### Task description
For the records below, give the count of lines holding the word "reads" and nothing more.
(Beginning of Available records)
(* ================================================================= *)
(** ** Data model *)
(* ================================================================= *)

(** An entry of [institutional_holders]; only its name is read. *)
Record Holder := { holder_name : string }.

(** An entry of [CONFIG["sources"]].  [src_holders] is [None] when the
    key [institutional_holders] is absent. *)
Record SourceRecord := {
  src_id : string;
  src_name : string;
  src_owner : string;
  src_holders : option (list Holder)
}.

(** The options of [config.json] that the pipeline reads. *)
Record Config := {
  sources : list SourceRecord;
  max_shared_top_holders : Z;
  queue_timeout_hours : Z;
  min_confidence : Z;
  claude_model : string;
  claude_max_tokens : Z
}.

(** A scraped headline. *)
Record Headline := {
  h_text : string;
  h_source_id : string;
  h_source_name : string;
  h_source_rating : Q;
  h_owner : string;
  h_timestamp : Z
}.

(** An entry of the pending queue. *)
Record QueueItem := {
  q_fact : string;
  q_source_id : string;
  q_source_name : string;
  q_source_rating : Q;
  q_timestamp : Z;
  q_confidence : Z
}.

(** The dictionary returned by [extract_fact], with the keys the
    pipeline reads; [None] is an absent key. *)
Record ExtractResult := {
  r_fact : string;
  r_confidence : Z;
  r_newsworthy : option bool;
  r_threshold_met : option string
}.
(End of Available records)
### Written reply
2